:: Action item ::
If a line below contains the string "gmap", return that line.

:: Data under study ::
*****

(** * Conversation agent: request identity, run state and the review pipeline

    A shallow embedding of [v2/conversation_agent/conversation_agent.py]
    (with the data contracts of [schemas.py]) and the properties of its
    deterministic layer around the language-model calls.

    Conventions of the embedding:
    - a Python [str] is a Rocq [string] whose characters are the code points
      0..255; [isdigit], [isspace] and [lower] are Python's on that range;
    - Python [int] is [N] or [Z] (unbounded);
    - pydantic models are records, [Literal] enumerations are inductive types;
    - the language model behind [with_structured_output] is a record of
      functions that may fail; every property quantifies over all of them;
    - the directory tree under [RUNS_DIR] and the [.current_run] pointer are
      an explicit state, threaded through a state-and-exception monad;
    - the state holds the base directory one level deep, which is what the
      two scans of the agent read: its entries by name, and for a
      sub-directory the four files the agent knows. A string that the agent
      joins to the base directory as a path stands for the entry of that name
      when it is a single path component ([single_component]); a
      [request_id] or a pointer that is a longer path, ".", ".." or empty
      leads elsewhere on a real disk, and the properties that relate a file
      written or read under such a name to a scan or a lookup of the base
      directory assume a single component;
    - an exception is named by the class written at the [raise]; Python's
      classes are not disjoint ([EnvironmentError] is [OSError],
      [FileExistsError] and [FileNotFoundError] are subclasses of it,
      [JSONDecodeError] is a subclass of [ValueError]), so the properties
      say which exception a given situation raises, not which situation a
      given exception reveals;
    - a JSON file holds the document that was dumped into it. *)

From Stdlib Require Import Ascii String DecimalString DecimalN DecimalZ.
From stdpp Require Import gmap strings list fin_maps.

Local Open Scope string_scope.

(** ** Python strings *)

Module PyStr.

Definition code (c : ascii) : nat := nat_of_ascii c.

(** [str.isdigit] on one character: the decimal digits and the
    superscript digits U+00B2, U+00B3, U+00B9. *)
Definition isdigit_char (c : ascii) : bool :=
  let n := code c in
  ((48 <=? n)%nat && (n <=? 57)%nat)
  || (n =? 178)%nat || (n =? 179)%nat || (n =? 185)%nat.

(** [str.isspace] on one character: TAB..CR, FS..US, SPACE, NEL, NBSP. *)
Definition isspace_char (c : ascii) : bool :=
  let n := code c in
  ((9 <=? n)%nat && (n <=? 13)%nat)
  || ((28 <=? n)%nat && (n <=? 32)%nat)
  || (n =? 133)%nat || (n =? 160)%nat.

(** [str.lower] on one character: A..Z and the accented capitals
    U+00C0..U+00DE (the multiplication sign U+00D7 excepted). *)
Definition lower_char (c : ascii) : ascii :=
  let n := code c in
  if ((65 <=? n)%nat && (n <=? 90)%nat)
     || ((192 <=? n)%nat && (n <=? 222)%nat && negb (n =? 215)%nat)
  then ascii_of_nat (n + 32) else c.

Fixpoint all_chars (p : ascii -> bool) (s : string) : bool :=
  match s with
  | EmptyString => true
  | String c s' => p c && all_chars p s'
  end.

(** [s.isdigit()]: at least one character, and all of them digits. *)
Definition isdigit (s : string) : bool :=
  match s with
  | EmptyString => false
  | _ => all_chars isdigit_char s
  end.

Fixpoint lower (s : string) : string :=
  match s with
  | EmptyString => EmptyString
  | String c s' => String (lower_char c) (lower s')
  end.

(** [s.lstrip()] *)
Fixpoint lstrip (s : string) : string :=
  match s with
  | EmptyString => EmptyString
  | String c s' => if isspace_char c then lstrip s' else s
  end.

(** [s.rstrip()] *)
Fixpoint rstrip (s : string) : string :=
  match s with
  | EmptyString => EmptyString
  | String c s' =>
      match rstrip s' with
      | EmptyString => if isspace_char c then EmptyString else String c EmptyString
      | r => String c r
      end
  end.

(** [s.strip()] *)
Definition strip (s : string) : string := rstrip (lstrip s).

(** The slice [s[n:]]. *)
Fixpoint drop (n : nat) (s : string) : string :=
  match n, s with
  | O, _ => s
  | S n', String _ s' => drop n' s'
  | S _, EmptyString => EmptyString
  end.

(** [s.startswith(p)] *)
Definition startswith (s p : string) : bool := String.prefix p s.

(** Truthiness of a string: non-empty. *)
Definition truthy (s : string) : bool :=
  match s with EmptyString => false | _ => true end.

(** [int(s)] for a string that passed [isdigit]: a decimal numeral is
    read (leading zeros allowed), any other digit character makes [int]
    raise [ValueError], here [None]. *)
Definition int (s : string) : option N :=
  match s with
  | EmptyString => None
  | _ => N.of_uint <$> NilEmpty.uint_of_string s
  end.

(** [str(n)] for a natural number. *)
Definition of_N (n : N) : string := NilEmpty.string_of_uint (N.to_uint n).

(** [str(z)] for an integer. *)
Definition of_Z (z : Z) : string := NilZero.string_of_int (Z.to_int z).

*****

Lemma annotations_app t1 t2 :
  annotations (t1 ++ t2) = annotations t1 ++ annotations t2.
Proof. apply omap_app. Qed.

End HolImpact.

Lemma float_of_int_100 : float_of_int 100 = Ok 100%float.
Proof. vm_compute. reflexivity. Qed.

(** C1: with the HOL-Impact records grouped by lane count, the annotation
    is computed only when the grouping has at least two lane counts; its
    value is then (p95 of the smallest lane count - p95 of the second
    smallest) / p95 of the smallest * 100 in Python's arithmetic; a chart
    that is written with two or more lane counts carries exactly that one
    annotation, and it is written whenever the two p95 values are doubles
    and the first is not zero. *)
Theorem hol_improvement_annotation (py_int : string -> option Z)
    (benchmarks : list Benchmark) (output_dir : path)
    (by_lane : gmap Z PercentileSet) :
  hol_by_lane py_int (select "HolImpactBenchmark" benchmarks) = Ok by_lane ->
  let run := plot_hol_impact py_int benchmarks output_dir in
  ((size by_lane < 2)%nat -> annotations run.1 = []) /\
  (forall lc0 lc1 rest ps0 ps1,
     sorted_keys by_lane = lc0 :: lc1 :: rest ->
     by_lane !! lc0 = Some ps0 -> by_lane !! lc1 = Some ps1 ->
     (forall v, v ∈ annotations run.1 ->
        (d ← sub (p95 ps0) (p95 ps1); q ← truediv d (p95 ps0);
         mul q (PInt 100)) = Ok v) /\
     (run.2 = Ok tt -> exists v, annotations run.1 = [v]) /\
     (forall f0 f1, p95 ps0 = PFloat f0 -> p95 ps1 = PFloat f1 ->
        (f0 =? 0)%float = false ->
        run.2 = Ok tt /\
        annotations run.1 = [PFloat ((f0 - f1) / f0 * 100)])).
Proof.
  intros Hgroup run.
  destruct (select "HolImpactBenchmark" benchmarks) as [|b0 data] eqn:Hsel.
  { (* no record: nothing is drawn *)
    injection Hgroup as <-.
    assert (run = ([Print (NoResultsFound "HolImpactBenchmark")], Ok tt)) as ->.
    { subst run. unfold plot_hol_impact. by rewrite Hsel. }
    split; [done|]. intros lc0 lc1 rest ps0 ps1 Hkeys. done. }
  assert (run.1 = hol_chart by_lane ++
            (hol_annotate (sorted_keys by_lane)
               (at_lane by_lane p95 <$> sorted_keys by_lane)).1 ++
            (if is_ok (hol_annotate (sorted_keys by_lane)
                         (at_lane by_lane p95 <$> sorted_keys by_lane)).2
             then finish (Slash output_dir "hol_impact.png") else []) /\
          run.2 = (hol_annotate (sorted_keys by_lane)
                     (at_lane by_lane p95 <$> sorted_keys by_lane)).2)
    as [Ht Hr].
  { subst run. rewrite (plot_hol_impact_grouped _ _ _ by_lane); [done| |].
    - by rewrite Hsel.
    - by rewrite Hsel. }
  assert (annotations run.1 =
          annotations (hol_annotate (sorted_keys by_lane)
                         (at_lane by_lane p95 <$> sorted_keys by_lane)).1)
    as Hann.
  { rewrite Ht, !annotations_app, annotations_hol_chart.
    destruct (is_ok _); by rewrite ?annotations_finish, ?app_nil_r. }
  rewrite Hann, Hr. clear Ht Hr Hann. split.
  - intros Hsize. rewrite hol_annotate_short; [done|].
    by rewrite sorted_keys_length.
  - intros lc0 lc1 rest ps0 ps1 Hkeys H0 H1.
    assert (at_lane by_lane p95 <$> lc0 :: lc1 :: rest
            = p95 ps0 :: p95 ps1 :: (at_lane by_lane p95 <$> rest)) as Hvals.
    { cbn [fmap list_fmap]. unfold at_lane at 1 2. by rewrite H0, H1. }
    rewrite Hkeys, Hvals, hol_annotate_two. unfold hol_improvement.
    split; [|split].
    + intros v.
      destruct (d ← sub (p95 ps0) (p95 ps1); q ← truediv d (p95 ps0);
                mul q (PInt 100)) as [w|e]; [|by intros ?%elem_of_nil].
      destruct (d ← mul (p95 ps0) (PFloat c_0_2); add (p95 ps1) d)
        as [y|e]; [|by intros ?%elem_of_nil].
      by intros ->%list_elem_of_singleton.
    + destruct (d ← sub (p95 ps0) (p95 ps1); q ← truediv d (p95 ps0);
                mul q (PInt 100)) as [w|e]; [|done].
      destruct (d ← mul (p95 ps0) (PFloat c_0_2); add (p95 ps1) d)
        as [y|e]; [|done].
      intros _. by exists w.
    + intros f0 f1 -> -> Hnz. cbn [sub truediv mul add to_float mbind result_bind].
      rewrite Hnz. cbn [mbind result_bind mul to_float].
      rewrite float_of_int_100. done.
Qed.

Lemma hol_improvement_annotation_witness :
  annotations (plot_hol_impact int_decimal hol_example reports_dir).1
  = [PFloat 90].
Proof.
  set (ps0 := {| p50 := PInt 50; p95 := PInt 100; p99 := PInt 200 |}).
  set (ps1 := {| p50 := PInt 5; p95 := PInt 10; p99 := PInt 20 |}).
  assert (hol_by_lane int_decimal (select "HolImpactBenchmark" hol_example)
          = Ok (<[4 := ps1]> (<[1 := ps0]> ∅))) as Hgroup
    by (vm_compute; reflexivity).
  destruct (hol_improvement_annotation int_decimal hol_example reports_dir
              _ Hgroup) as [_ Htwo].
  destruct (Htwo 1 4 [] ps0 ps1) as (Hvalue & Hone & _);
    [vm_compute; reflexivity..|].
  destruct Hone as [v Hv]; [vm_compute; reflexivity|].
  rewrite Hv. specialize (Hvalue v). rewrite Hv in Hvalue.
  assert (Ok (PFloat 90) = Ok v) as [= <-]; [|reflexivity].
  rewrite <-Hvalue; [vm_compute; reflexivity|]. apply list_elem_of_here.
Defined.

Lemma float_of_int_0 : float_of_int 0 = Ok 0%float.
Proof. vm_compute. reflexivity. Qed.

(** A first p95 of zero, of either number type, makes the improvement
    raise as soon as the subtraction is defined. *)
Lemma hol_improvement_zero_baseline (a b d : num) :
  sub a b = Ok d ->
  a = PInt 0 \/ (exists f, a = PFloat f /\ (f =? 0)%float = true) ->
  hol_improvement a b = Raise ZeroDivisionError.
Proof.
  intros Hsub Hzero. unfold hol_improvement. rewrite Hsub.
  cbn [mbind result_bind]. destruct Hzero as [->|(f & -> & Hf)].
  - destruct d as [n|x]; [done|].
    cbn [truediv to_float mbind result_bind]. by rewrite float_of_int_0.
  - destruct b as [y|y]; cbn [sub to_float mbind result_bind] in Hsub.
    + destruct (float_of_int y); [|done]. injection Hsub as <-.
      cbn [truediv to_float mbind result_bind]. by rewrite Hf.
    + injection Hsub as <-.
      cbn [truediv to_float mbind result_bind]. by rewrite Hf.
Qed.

*****

:: Answer for this exercise ::
From stdpp Require Import gmap strings list fin_maps.
    (by_lane : gmap Z PercentileSet) :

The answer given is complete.